##  BIAS ! Don't be looking for your inversion to FIX it !

Well characterized random errors can be accommodated in an inversion framework but inherent bias in the forward model or observations can not be corrected for in the inversion. Here we present three different biases that have been shown to emerge in the OCO2MIP project (Crowell et al 2019, Piero et al 2022) and provide bias estimates for two (N Africa obs bias and Ocean Glint obs bias) to test the effects on the flux estimates.

### The North African OCO-2 Bias?

## ![NAfrica_bias.png](attachment:317f0f8b-373a-4a0b-8dc7-e74a9cf31f6b.png)

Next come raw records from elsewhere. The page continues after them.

(** * Bounded views of seqan3: [view::take] and [views::take_until]

    A shallow embedding of
      - include/seqan3/range/view/take.hpp        (module [Take])
      - include/seqan3/range/views/take_until.hpp (module [TakeUntil])
    together with the properties of their iterator / sentinel protocols.

    Conventions of the embedding.
      - [size_t] is a [Z] in [0, 2^64); [++] and [--] on it wrap around.
      - A source is a finite list of elements.  An iterator of the underlying
        range is the list of the elements from its position to the physical
        end; it compares equal to the underlying sentinel iff that list is
        empty.  For a single-pass source this list is the source's remaining
        input.
      - A C++ call either returns, throws, or has undefined behaviour
        (dereferencing or incrementing an exhausted underlying iterator,
        reading a contiguous buffer out of bounds): type [result].
      - The callable handed to [take_until] is a function object with its own
        state: invoking it returns the boolean and the object afterwards.
      - What a range object holds after it has been moved from is left open
        ([moved_from_size]), except for forwarding ranges. *)

From Stdlib Require Import ZArith List Bool Lia.
Import ListNotations.
Open Scope Z_scope.

(* ================================================================== *)
(** ** Common definitions                                              *)
(* ================================================================== *)

(** [size_t] arithmetic. *)
Definition size_t_modulus : Z := 2 ^ 64.
Definition wrap (z : Z) : Z := z mod size_t_modulus.
Definition is_size_t (z : Z) : Prop := 0 <= z < size_t_modulus.

(** The two exceptions the views throw: [std::invalid_argument] (the spec's
    InvalidBound) and [seqan3::unexpected_end_of_input]. *)
Inductive exception : Type :=
| invalid_argument
| unexpected_end_of_input.

Inductive result (A : Type) : Type :=
| Ok (a : A)
| Throw (e : exception)
| Undefined.
Arguments Ok {A} a.
Arguments Throw {A} e.
Arguments Undefined {A}.

(** How a traversal stops. *)
Inductive ending : Type :=
| finished
| raised (e : exception)
| undefined_behaviour
| out_of_fuel.
(** X14. Every step count is at least 1, on negative arguments too, and every
    value returned on [m >= 0] is non-negative: the columns [main] draws on
    logarithmic axes hold positive numbers only. *)
Theorem step_counts_are_positive (m : Z) :
  1 <= snd (fib_recursive_with_counts m)
  /\ 1 <= snd (fib_iterative_with_counts m)
  /\ (forall r, fast_doubling_returns m r -> 1 <= snd r /\ 0 <= fst r)
  /\ (0 <= m ->
        0 <= fst (fib_recursive_with_counts m)
        /\ 0 <= fst (fib_iterative_with_counts m)).
Proof.
  split; [|split; [|split]].
  - destruct (Z_lt_dec m 2) as [Hlt|Hge].
    + rewrite fib_recursive_base by exact Hlt. cbn [snd]. lia.
    + rewrite fib_recursive_steps_closed by lia.
      pose proof (Fib_pos (m + 1)). lia.
  - destruct (Z_lt_dec m 2) as [Hlt|Hge].
    + rewrite fib_iterative_base by exact Hlt. cbn [snd]. lia.
    + rewrite fib_iterative_loop by lia. cbn [snd]. lia.
  - intros r Hr. apply fast_doubling_returns_iff in Hr as [Hm ->].
    cbn [fst snd]. split; [apply fd_levels_pos | apply Fib_nonneg].
  - intros Hm. rewrite fib_recursive_value, fib_iterative_value by exact Hm.
    split; apply Fib_nonneg.
Qed.
(** For 2 to 16 colors the fallback palette computed on doubles, with the
    rounding of each operation, is the palette of the exact formula. *)
Lemma generateDefaultPalette_double_exact (k : Z) :
  2 <= k <= 16 ->
  Posterizer.generateDefaultPalette_double k
  = map numbers (Posterizer.generateDefaultPalette k).
Proof.
  intros Hk.
  assert (E : k ∈ zrange 2 17 1) by (apply elem_of_zrange_unit; lia).
  revert E. generalize k. apply Forall_forall.
  apply (bool_decide_unpack _). vm_compute. exact I.
Qed.

(** C6. For a number [k] of colors from 2 to 16: when no pixel is sampled,
    or fewer pixels than [k], [extractColors] does no clustering and
    returns, whatever [Math.random()] would return, the palette of [k]
    colors whose hues [i * 360 / k], for [i] from 0 to [k - 1], are evenly
    spaced, with saturation 70% and lightness 50%, each converted by the
    usual formula and rounded to integers; the palette that the code
    computes on doubles is the same. *)
Theorem extractColors_fallback (rnd : nat -> float) (this : Posterizer.Posterizer)
    (h : heap) (img : ImageData) (arr : list Z) (k : Z) :
  image_in h img arr -> 2 <= k <= 16 ->
  sampled arr = [] \/ Z.of_nat (length (sampled arr)) < k ->
  (exists this',
     Posterizer.extractColors rnd this img k h = Ok ((fallback_palette k, this'), h)) /\
  length (fallback_palette k) = Z.to_nat k /\
  (forall i : nat,
     Z.of_nat i < k ->
     fallback_palette k !! i
     = Some (let c := hsl_standard (inject_Z (Z.of_nat i) * 360 / inject_Z k)
                                   (70 / 100) (50 / 100) in
             (round_channel (red c), round_channel (green c), round_channel (blue c)))) /\
  Posterizer.generateDefaultPalette_double k = map numbers (fallback_palette k).
Proof.
  intros Himg Hk Hfew. split; [| split; [| split]];
    [| | | now rewrite <- generateDefaultPalette_fallback,
                       generateDefaultPalette_double_exact].
  - rewrite (extractColors_run rnd this h img arr k Himg).
    destruct (sampled arr) as [| px pixels] eqn:E.
    + cbn [length Nat.eqb]. rewrite generateDefaultPalette_fallback. eauto.
    + cbn [length Nat.eqb]. destruct Hfew as [? | Hlt]; [discriminate |].
      unfold Posterizer.kMeans.
      rewrite (proj2 (Z.ltb_lt _ _) Hlt), generateDefaultPalette_fallback. eauto.
  - unfold fallback_palette. now rewrite length_map, length_seq.
  - intros i Hi. unfold fallback_palette.
    change (map ?f ?l) with (f <$> l). rewrite list_lookup_fmap.
    rewrite lookup_seq_lt by lia. reflexivity.
Qed.
(** 'YYYY-MM-DD' *)
Definition parseDate (s : string) : option Z :=
  match splitAt "-" s with
  | Some (yyyy, rest) =>
      match splitAt "-" rest with
      | Some (mm, dd) =>
          match numeral 4 yyyy, numeral 2 mm, numeral 2 dd with
          | Some y, Some m, Some d =>
              if (1 <=? m) && (m <=? 12) && (1 <=? d) && (d <=? daysInMonth y m)
              then Some (daysFromCivil y m d)
              else None
          | _, _, _ => None
          end
      | None => None
      end
  | None => None
  end.

(** Offsets in minutes (standard time, no daylight saving). *)
Definition offsetOf (zone : string) : Z :=
  if decide (zone = "America/New_York") then -300
  else if decide (zone = "America/Los_Angeles") then -480
  else if decide (zone = "Asia/Tokyo") then 540
  else 0.

End Fixed.

(** Zones with a fixed offset; the process runs in UTC. *)
Definition FixedOffsets : MomentTz := {|
  utcOffset := fun zone _ => Fixed.offsetOf zone;
  wallClock := fun zone wall => wall - Fixed.offsetOf zone * MS_PER_MINUTE;
  parseClock := Fixed.parseClock;
  parseDate := Fixed.parseDate;
  serverZone := "UTC"
|}.

(** ** The same zones with moment's forgiving reading of a clock text

    The calls of [moment.tz] in the source pass no strict flag. moment then
    walks the tokens of 'h:mm A' ('h', ':', 'mm', ' ', 'A') over the text:
    each token takes its first match in what is left of the text, the text
    before the match is skipped, and a token without a match is left out.
    An hour or a minute that was not found is 0; the moment is invalid only
    when the hour or the minute found is out of range. *)

Module Forgiving.

(** Tokens 'h' and 'mm': the first one or two adjacent digits and the text
    behind them; without a digit nothing is consumed. *)
Fixpoint number (s : string) : option Z * string :=
  match s with
  | EmptyString => (None, EmptyString)
  | String c rest =>
      match Fixed.digit c with
      | Some d =>
          match rest with
          | String c' rest' =>
              match Fixed.digit c' with
              | Some d' => (Some (10 * d + d'), rest')
              | None => (Some d, rest)
              end
          | EmptyString => (Some d, rest)
          end
      | None =>
          match number rest with
          | (Some n, after) => (Some n, after)
          | (None, _) => (None, s)
          end
      end
  end.
(** X7.  For a call that runs alone.  While its request is pending the
    loading card is shown, the error box is not, and the guard of the
    results block is false.  Once it is answered the loading card is gone,
    and the error box is never shown while the guard of the results block
    holds; the error box is hidden and the guard false, so that the page
    shows neither an error nor results, exactly when a 2xx response
    carried a falsy body. *)
Theorem analyzeToken_panels
    (captured cur : Dashboard.State) (env : Dashboard.Environment)
    (before : Dashboard.State -> Dashboard.State)
    (request : Dashboard.Request)
    (after : Dashboard.Environment -> Dashboard.State -> Dashboard.State) :
  analyzeToken captured = Dashboard.Await before request after ->
  let pending := before cur in
  let final := after env pending in
  (Dashboard.loadingShown pending = true
   /\ Dashboard.errorShown pending = false
   /\ Dashboard.resultsGuard pending = false)
  /\ Dashboard.loadingShown final = false
  /\ (Dashboard.errorShown final = true ->
      Dashboard.resultsGuard final = false)
  /\ (Dashboard.errorShown final = false
      /\ Dashboard.resultsGuard final = false
      <-> exists data,
            Dashboard.reply env
            = Dashboard.Responds true (Dashboard.BodyParses data)
            /\ truthy data = false).
Proof.
  intros Hrun pending final.
  assert (Hsym : forallb is_white_space (Dashboard.tokenSymbol captured)
                 = false).
  { destruct (forallb is_white_space (Dashboard.tokenSymbol captured)) eqn:E;
      [|reflexivity].
    rewrite (analyzeToken_blank toUpperCase number_toString null_read_message
               not_primitive_message NEXT_PUBLIC_API_URL captured E) in Hrun.
    discriminate Hrun. }
  destruct (analyzeToken_await captured Hsym)
    as [before' [request' [Hrun' [Hbefore _]]]].
  rewrite Hrun in Hrun'. inversion Hrun'; subst before' request' after.
  destruct (Hbefore cur) as [Hload [Herr [Hres _]]].
  fold pending in Hload, Herr, Hres.
  unfold Dashboard.loadingShown, Dashboard.errorShown, Dashboard.resultsGuard.
  split; [rewrite Hload, Herr, Hres; repeat split|].
  unfold final.
  destruct (settle_cases captured pending env)
    as [[data [Hreply ->]]|[message [Hreply ->]]].
  - assert (Hfin :
      Dashboard.loading
        (Dashboard.finally
           (Dashboard.saveRecentSearch captured (Dashboard.setItem_throws env)
              (toUpperCase (Dashboard.tokenSymbol captured))
              (Dashboard.setResult data pending))) = false
      /\ Dashboard.error
           (Dashboard.finally
              (Dashboard.saveRecentSearch captured
                 (Dashboard.setItem_throws env)
                 (toUpperCase (Dashboard.tokenSymbol captured))
                 (Dashboard.setResult data pending))) = []
      /\ Dashboard.result
           (Dashboard.finally
              (Dashboard.saveRecentSearch captured
                 (Dashboard.setItem_throws env)
                 (toUpperCase (Dashboard.tokenSymbol captured))
                 (Dashboard.setResult data pending))) = data).
    { unfold Dashboard.saveRecentSearch.
      destruct (Dashboard.setItem_throws env); cbn; auto. }
    destruct Hfin as [-> [-> ->]]. simpl.
    split; [reflexivity|]. split; [discriminate|].
    rewrite andb_true_r. split.
    + intros [_ Hfalsy]. exists data. auto.
    + intros [data' [Hreply' Hfalsy]]. rewrite Hreply in Hreply'.
      inversion Hreply'; subst data'. auto.
  - cbn. rewrite Hres. simpl.
    split; [reflexivity|]. split; [reflexivity|]. split.
    + intros [Hshown _]. exfalso.
      change (truthy_string (or_else message Dashboard.generic_failure) = false)
        in Hshown.
      assert (or_else message Dashboard.generic_failure <> []) as Hne
        by (apply or_else_nonempty; discriminate).
      destruct (or_else message Dashboard.generic_failure);
        [tauto | discriminate Hshown].
    + intros [data [Hreply' _]]. destruct (Hreply data Hreply').
Qed.
Definition valid_summaries (d : disk) (category : option string) : list summary :=
  flat_map (summaries_of_category category) (default [] d).

(** No [template.json] of the tree makes the scan raise: each can be
    skipped ([IOError], [JSONDecodeError]) or holds a document. *)
Definition scannable (d : disk) : bool :=
  forallb (λ c : string * cnode,
             match c.2 with
             | CFile => true
             | CDir dirs =>
                 forallb (λ e : string * tnode,
                            match e.2 with
                            | TDir (Some (NonObject _)) => false
                            | TDir (Some (Raising _)) => false
                            | _ => true
                            end) dirs
             end)
    (default [] d).

(** A request that posts a view block. *)
Definition is_view_request (req : request) : bool :=
  match req with
  | CreateBlocks _ blocks => existsb (fun b => bool_decide (blk_type b = "view")) blocks
  | _ => false
  end.

(** The schema has a property called [name]. *)
Definition has_property (name : string) (props : list property_def) : bool :=
  existsb (fun p => bool_decide (default "" (prop_name p) = name)) props.

(** The last property called [name], which is the one [property_map]
    keeps. *)
Definition last_property (name : string) (props : list property_def) : option property_def :=
  last (filter (fun p => default "" (prop_name p) = name) props).

(** The schema of a template. *)
Definition schema (t : template) : list property_def :=
  default [] (bc_cardProperties (default (BoardConfig None None None None None) (t_board t))).

(** The new proposal is as the specification describes it. *)
Definition is_add_task_proposal (title : string) (p : proposal) : Prop :=
  fp_type p = "add_task" ∧ fp_status p = "pending" ∧
  fp_votes_approve p = [] ∧ fp_votes_reject p = [] ∧
  fp_change_title p = Some title.

(** The pending proposals a template document holds. *)
Definition pending_of (t : template) : option (list proposal) :=
  match t_feedback t with
  | Some fb => pending_proposals fb
  | None => None
  end.

(** ** Vocabulary of the proofs *)

(** [post m w Q]: running [m] from [w] ends in an outcome and a world
    that [Q] relates. *)
Definition post {B A} (m : @M B A) (w : @world B) (Q : outcome A → @world B → Prop) : Prop :=
  Q (m w).1 (m w).2.

(** [m] leaves the part [f] of the world alone. *)
Definition keeps {B A X} (f : @world B → X) (m : @M B A) : Prop :=
  ∀ w, post m w (λ _ w', f w' = f w).

(** The template directory with its writability. *)
Definition disk_of {B} (w : @world B) : disk * bool := (templates_dir w, writable w).

(** What a run may do to the template directory: nothing, or write the
    document [t] with another feedback section under
    [category/template_id], after creating that directory if need be;
    [category] is the one discovery reports for the template. *)
Definition feedback_only {B} (d0 : disk) (can_write : bool) (template_id : string)
    (t : template) (w' : @world B) : Prop :=
  writable w' = can_write ∧
  (templates_dir w' = d0 ∨
   ∃ fb templates info d,
     discover d0 None = Returned templates ∧
     find (λ s, bool_decide (s_id s = template_id)) templates = Some info ∧
     mkdir_parents can_write d0 (Path (s_category info) template_id) = Returned d ∧
     templates_dir w'
     = write_json d (Path (s_category info) template_id) (JsonDoc (set_feedback fb t))).
(** * Promising Artist: the call/return protocol of [collab]

    A shallow embedding of [src/collab.ts] (with the two adapters of
    [src/figma.ts] and the unmount step of [src/react/useCollab.ts]) and the
    properties of its transaction registry, call dispatcher, proxy and return
    handling.

    One [Engine] value stands for one call of [collab]: the variables its
    closures capture ([methods], [options], [transactions],
    [nextTransactionIndex], [cleanupFunction]) together with the part of the
    host the closures act on (the promises created by the proxy, the
    reactions attached to promises returned by methods, the messages handed
    to [options.toSendMessage], the console, and the adapter's handler
    slot). *)

From stdpp Require Import base option list gmap strings pretty.

Local Open Scope string_scope.
Local Open Scope list_scope.
#[local] Set Warnings "-register-all".

(** ** Values *)

(** The JavaScript values that travel in envelopes or are thrown by
    methods. [JError message] is an instance of [Error] (or of a subclass
    such as [TypeError]) whose [message] property is [message]; every other
    constructor is a value for which [instanceof Error] is false. A number is
    carried as an integer: the engine never computes with payloads. *)
Inductive JsValue : Type :=
| JUndefined
| JNull
| JBool (b : bool)
| JNumber (n : Z)
| JString (s : string)
| JArray (items : list JsValue)
| JObject (fields : list (string * JsValue))
| JError (message : string).

(** The double quote character, for the messages that quote a name. *)
Definition dquote : string := String (Ascii.ascii_of_nat 34) EmptyString.

(** Iterating a string yields its characters one by one. *)
Fixpoint string_chars (s : string) : list JsValue :=
  match s with
  | EmptyString => []
  | String c rest => JString (String c EmptyString) :: string_chars rest
  end.

(** [...v] in an argument list: arrays and strings are iterable, the other
    values of [JsValue] are not. *)
Definition spread (v : JsValue) : option (list JsValue) :=
  match v with
  | JArray items => Some items
  | JString s => Some (string_chars s)
  | _ => None
  end.
(* ===== verification/Types.v ===== *)
(** * The shared data types: [backend/dfs/common/types.go]

    Every record has the fields of the Go struct in the order of the source.
    [time.Time] and [time.Duration] are integers of nanoseconds; a UUID is the
    number its sixteen bytes spell; string-based enumerations stay strings,
    because a decoded message can carry any string in such a field. *)

From S2P Require Import Prelude GoStd.

(** ** Identifiers *)

Abbreviation uuid := N (only parsing).

(** [uuid.Nil], the zero value of the array type. *)
Definition uuid_Nil : uuid := 0%N.

(** What the program relies on of the package github.com/google/uuid: the
    textual form of an identifier, and that [Parse] reads it back. *)
Class UuidText := {
  uuid_String : uuid → string;
  uuid_Parse : string → option uuid;
  uuid_Parse_String u : uuid_Parse (uuid_String u) = Some u }.

#[export] Instance uuid_String_inj `{UuidText} : Inj (=) (=) uuid_String.
Proof.
  intros u v Huv. apply (inj Some). by rewrite <-!uuid_Parse_String, Huv.
Qed.

(** The text form of a [time.Time] in a JSON document. *)
Class TimeText := {
  time_Marshal : Z → string;
  time_Unmarshal : string → option Z;
  time_Unmarshal_Marshal t : time_Unmarshal (time_Marshal t) = Some t }.

(** ** Times and durations (nanoseconds) *)

Definition Millisecond : Z := 1000000.
Definition Second : Z := 1000 * Millisecond.
Definition Minute : Z := 60 * Second.
Definition Hour : Z := 60 * Minute.

(** ** Roles, states and message types *)

Abbreviation NodeRole := string (only parsing).
Definition RoleMaster : NodeRole := "master".
Definition RoleStorage : NodeRole := "storage".

Abbreviation NodeStatus := string (only parsing).
Definition StatusOnline : NodeStatus := "online".
Definition StatusOffline : NodeStatus := "offline".
Definition StatusStarting : NodeStatus := "starting".
Definition StatusStopping : NodeStatus := "stopping".

Record NodeInfo := mkNodeInfo {
  ni_ID : uuid;
  ni_IP : string;
  ni_Port : Z;
  ni_Role : NodeRole;
  ni_Status : NodeStatus;
  ni_Priority : Z;
  ni_LastHeartbeat : Z }.

#[export] Instance NodeInfo_eq_dec : EqDecision NodeInfo.
Proof. solve_decision. Defined.

Definition ni_set_Role (r : NodeRole) (p : NodeInfo) : NodeInfo :=
  mkNodeInfo (ni_ID p) (ni_IP p) (ni_Port p) r (ni_Status p) (ni_Priority p) (ni_LastHeartbeat p).
Definition ni_set_Status (st : NodeStatus) (p : NodeInfo) : NodeInfo :=
  mkNodeInfo (ni_ID p) (ni_IP p) (ni_Port p) (ni_Role p) st (ni_Priority p) (ni_LastHeartbeat p).
Definition ni_set_LastHeartbeat (t : Z) (p : NodeInfo) : NodeInfo :=
  mkNodeInfo (ni_ID p) (ni_IP p) (ni_Port p) (ni_Role p) (ni_Status p) (ni_Priority p) t.

Abbreviation MessageType := string (only parsing).
Definition MessageHeartbeat : MessageType := "heartbeat".
Definition MessageElection : MessageType := "election".
Definition MessageDiscovery : MessageType := "discovery".
Definition MessageNodeJoined : MessageType := "node_joined".
Definition MessageNodeLeft : MessageType := "node_left".
Definition MessageCoordinator : MessageType := "coordinator".
Definition MessageOK : MessageType := "ok".
Definition MessageLockRequest : MessageType := "lock_request".
Definition MessageLockAck : MessageType := "lock_ack".
Definition MessageLockAcquired : MessageType := "lock_acquired".
Definition MessageLockRelease : MessageType := "lock_release".
Definition MessageLockAbort : MessageType := "lock_abort".
Definition MessageFileStore : MessageType := "file_store".
Definition MessageFileStoreAck : MessageType := "file_storage_ack".
Definition MessageFileRetrieve : MessageType := "file_retrieve".
Definition MessageFileRetrieveResponse : MessageType := "file_retrieve_response".
Definition MessageFileDelete : MessageType := "file_delete".
Definition MessageMetadataRequest : MessageType := "metadata_request".
Definition MessageMetadataResponse : MessageType := "metadata_response".
Definition MessageReplicateFile : MessageType := "replicate_file".
Definition MessageAPIFileDelete : MessageType := "api_file_delete".
Definition MessageStreamUploadInit : MessageType := "stream_upload_init".
Definition MessageStreamUploadReady : MessageType := "stream_upload_ready".
Definition MessageStreamDownloadInit : MessageType := "stream_download_init".
Definition MessageStreamDownloadReady : MessageType := "stream_download_ready".
Definition MessageStreamStoreAck : MessageType := "stream_store_ack".

(** ** Messages *)

(** A JSON document. A number the program can read is an integer; any other
    number is [JFloat]. *)
Inductive json : Type :=
| JNull
| JBool (b : bool)
| JNum (z : Z)
| JFloat
| JStr (s : string)
| JArr (l : list json)
| JObj (m : list (string * json)).

(** [json.RawMessage]: the bytes of the payload, read as the document they
    hold; [None] when there are none or they are not a JSON document. *)
Abbreviation RawMessage := (option json) (only parsing).

Record Message := mkMessage {
  msg_Type : MessageType;
  msg_From : uuid;
  msg_To : uuid;
  msg_Payload : RawMessage }.

Record MessageWithTime := mkMessageWithTime {
  mwt_Message : Message;
  mwt_LogicalTime : Z }.

(** ** Locks *)

Abbreviation LockStatus := string (only parsing).
Definition StatusPending : LockStatus := "pending".
Definition StatusGranted : LockStatus := "granted".
Definition StatusReleased : LockStatus := "released".

Definition LOCK_TIMEOUT : Z := 30 * Second.

Record LockRequest := mkLockRequest {
  lr_ResourceID : string;
  lr_NodeID : uuid;
  lr_LogicalTime : Z;
  lr_Status : LockStatus;
  lr_RequestedAt : Z }.

#[export] Instance LockRequest_eq_dec : EqDecision LockRequest.
Proof. solve_decision. Defined.

(** [GraphNodeStatus]; a missing map entry reads as the empty string. *)
Abbreviation GraphNodeStatus := string (only parsing).
Definition GraphNodeStatusNotVisited : GraphNodeStatus := "not_visited".
Definition GraphNodeStatusVisiting : GraphNodeStatus := "visiting".
Definition GraphNodeStatusVisited : GraphNodeStatus := "visited".

(** ** Files *)

(** [PendingUpload], [FileStoreResponse], [FileRetrieveRequest] and
    [FileRetrieveResponse] are declared and not used. *)
Record PendingUpload := mkPendingUpload {
  pu_FileID : uuid;
  pu_Filename : string;
  pu_Hash : string;
  pu_ExpectedNodes : list uuid;
  pu_ReceivedAcks : gmap uuid string;
  pu_CreatedAt : Z }.

Record FileStoreRequest := mkFileStoreRequest {
  fsr_FileID : uuid;
  fsr_Filename : string;
  fsr_ContentType : string;
  fsr_Size : Z;
  fsr_Data : list byte }.

Record FileStoreResponse := mkFileStoreResponse { fsp_Hash : string; fsp_FileID : uuid }.

Record FileRetrieveRequest := mkFileRetrieveRequest { frq_RequestID : string; frq_Hash : string }.

Record FileRetrieveResponse := mkFileRetrieveResponse {
  frs_RequestID : string;
  frs_FileID : uuid;
  frs_Filename : string;
  frs_Hash : string;
  frs_Data : list byte;
  frs_Error : string }.

Record GlobalFileInfo := mkGlobalFileInfo {
  gfi_FileID : uuid;
  gfi_Filename : string;
  gfi_Hash : string;
  gfi_Size : Z;
  gfi_ContentType : string;
  gfi_Replicas : list uuid }.

Definition gfi_set_Replicas (rs : list uuid) (f : GlobalFileInfo) : GlobalFileInfo :=
  mkGlobalFileInfo (gfi_FileID f) (gfi_Filename f) (gfi_Hash f) (gfi_Size f)
    (gfi_ContentType f) rs.

(** [Done] is a channel that is only ever closed: open ([false]) or closed. *)
Record MetadataSyncState := mkMetadataSyncState {
  mss_RequestID : string;
  mss_ExpectedNodes : Z;
  mss_ReceivedNodes : gmap uuid bool;
  mss_Done : bool }.

Record MetadataRequest := mkMetadataRequest { mrq_RequestID : string }.

Record NodeFileMetadata := mkNodeFileMetadata {
  nfm_FileID : uuid;
  nfm_Filename : string;
  nfm_Hash : string;
  nfm_Size : Z;
  nfm_ContentType : string }.

Record MetadataResponse := mkMetadataResponse {
  mrs_RequestID : string;
  mrs_NodeID : uuid;
  mrs_Files : list NodeFileMetadata }.

Record ReplicateFileRequest := mkReplicateFileRequest {
  rfr_FileID : uuid;
  rfr_Filename : string;
  rfr_Hash : string;
  rfr_SourceNode : uuid;
  rfr_TargetNodes : list uuid }.

Record APIFileDeleteRequest := mkAPIFileDeleteRequest {
  adr_RequestID : string;
  adr_FileID : uuid;
  adr_Hash : string }.

Record APIFileDeleteResponse := mkAPIFileDeleteResponse {
  ads_RequestID : string;
  ads_Success : bool;
  ads_Error : string }.

(** ** Streaming *)

Record StreamUploadInitRequest := mkStreamUploadInitRequest {
  sui_RequestID : string;
  sui_FileID : uuid;
  sui_Filename : string;
  sui_ContentType : string;
  sui_Size : Z }.

Record StorageNodeAddr := mkStorageNodeAddr {
  sna_NodeID : uuid;
  sna_Addr : string }.

Record StreamUploadReadyResponse := mkStreamUploadReadyResponse {
  sur_RequestID : string;
  sur_SessionID : string;
  sur_StorageNodes : list StorageNodeAddr;
  sur_Success : bool;
  sur_Error : string }.

Record StreamDownloadInitRequest := mkStreamDownloadInitRequest {
  sdi_RequestID : string;
  sdi_FileID : uuid;
  sdi_Hash : string }.

Record StreamDownloadReadyResponse := mkStreamDownloadReadyResponse {
  sdr_RequestID : string;
  sdr_StorageAddr : string;
  sdr_Filename : string;
  sdr_Size : Z;
  sdr_Hash : string;
  sdr_Success : bool;
  sdr_Error : string }.

Record StreamStoreAck := mkStreamStoreAck {
  ssa_SessionID : string;
  ssa_FileID : uuid;
  ssa_Hash : string;
  ssa_NodeID : uuid;
  ssa_Success : bool;
  ssa_Error : string }.

Record StreamSession := mkStreamSession {
  ss_SessionID : string;
  ss_FileID : uuid;
  ss_Filename : string;
  ss_ContentType : string;
  ss_Size : Z;
  ss_ExpectedNodes : list uuid;
  ss_ReceivedAcks : gmap uuid string;
  ss_CreatedAt : Z }.

Definition ss_set_ReceivedAcks (m : gmap uuid string) (s : StreamSession) : StreamSession :=
  mkStreamSession (ss_SessionID s) (ss_FileID s) (ss_Filename s) (ss_ContentType s)
    (ss_Size s) (ss_ExpectedNodes s) m (ss_CreatedAt s).

(** ** Concrete text forms, for the examples *)

From Stdlib Require Import DecimalString DecimalN.

Definition decimal_uuids : UuidText.
Proof.
  refine {| uuid_String u := NilEmpty.string_of_uint (N.to_uint u);
            uuid_Parse s := N.of_uint <$> NilEmpty.uint_of_string s |}.
  intros u. rewrite NilEmpty.usu. simpl. by rewrite DecimalN.Unsigned.of_to.
Defined.

Definition zigzag (t : Z) : N := Z.to_N (if 0 <=? t then 2 * t else - 2 * t - 1).
Definition unzigzag (n : N) : Z :=
  let z := Z.of_N n in if Z.even z then z / 2 else - ((z + 1) / 2).

Lemma unzigzag_zigzag t : unzigzag (zigzag t) = t.
Proof.
  unfold unzigzag, zigzag. destruct (Z.leb_spec 0 t); rewrite Z2N.id by lia.
  - rewrite Z.even_mul. simpl orb. cbv iota. rewrite Z.mul_comm, Z.div_mul; lia.
  - replace (Z.even (-2 * t - 1)) with false.
    + replace (-2 * t - 1 + 1) with ((- t) * 2) by lia. rewrite Z.div_mul; lia.
    + rewrite Z.even_sub, Z.even_mul. done.
Qed.

Definition decimal_times : TimeText.
Proof.
  refine {| time_Marshal t := NilEmpty.string_of_uint (N.to_uint (zigzag t));
            time_Unmarshal s := (λ d, unzigzag (N.of_uint d)) <$> NilEmpty.uint_of_string s |}.
  intros t. rewrite NilEmpty.usu. simpl. by rewrite DecimalN.Unsigned.of_to, unzigzag_zigzag.
Defined.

The column average CO2, XCO2, from the OCO-2 data has been hypothesized to be biased over a few areas of the world due to different conditions which make retrievals difficult.  One particular location which is difficult is N. Africa where both albedo and frequent dust/aerosols should theoretically make retreivals more difficult.  Palmer et al 2019 hypothesized that the data was unbiased and produced what would seem to be unreasonably large sources of CO2 out of Northern Africa.  We can investigate the difference between a possible bias and flux estimates in this notebook.


### Atmospheric Transport Variability 

![biases.png](attachment:fc6da4f2-b073-4513-be04-a63e5d633a50.png)

The above image shows the difference in pressure weighted column average CO2, XCO2, between two forward model runs (TM5 and GEOS-Chem) with the same realistic CO2 fluxes (Schuh et al 2019,2024). This difference is what one might expect to be termed "transport error" in a global model, relative to the CO2 problem.  Note that convolution over a relatively 'constant in time' emission like fossil fuels generates a 'constant in time' bias, while the transport different over a seasonally varying bias which is part of the total flux in the right hand image results in a seasonally varying bias in XCO2. 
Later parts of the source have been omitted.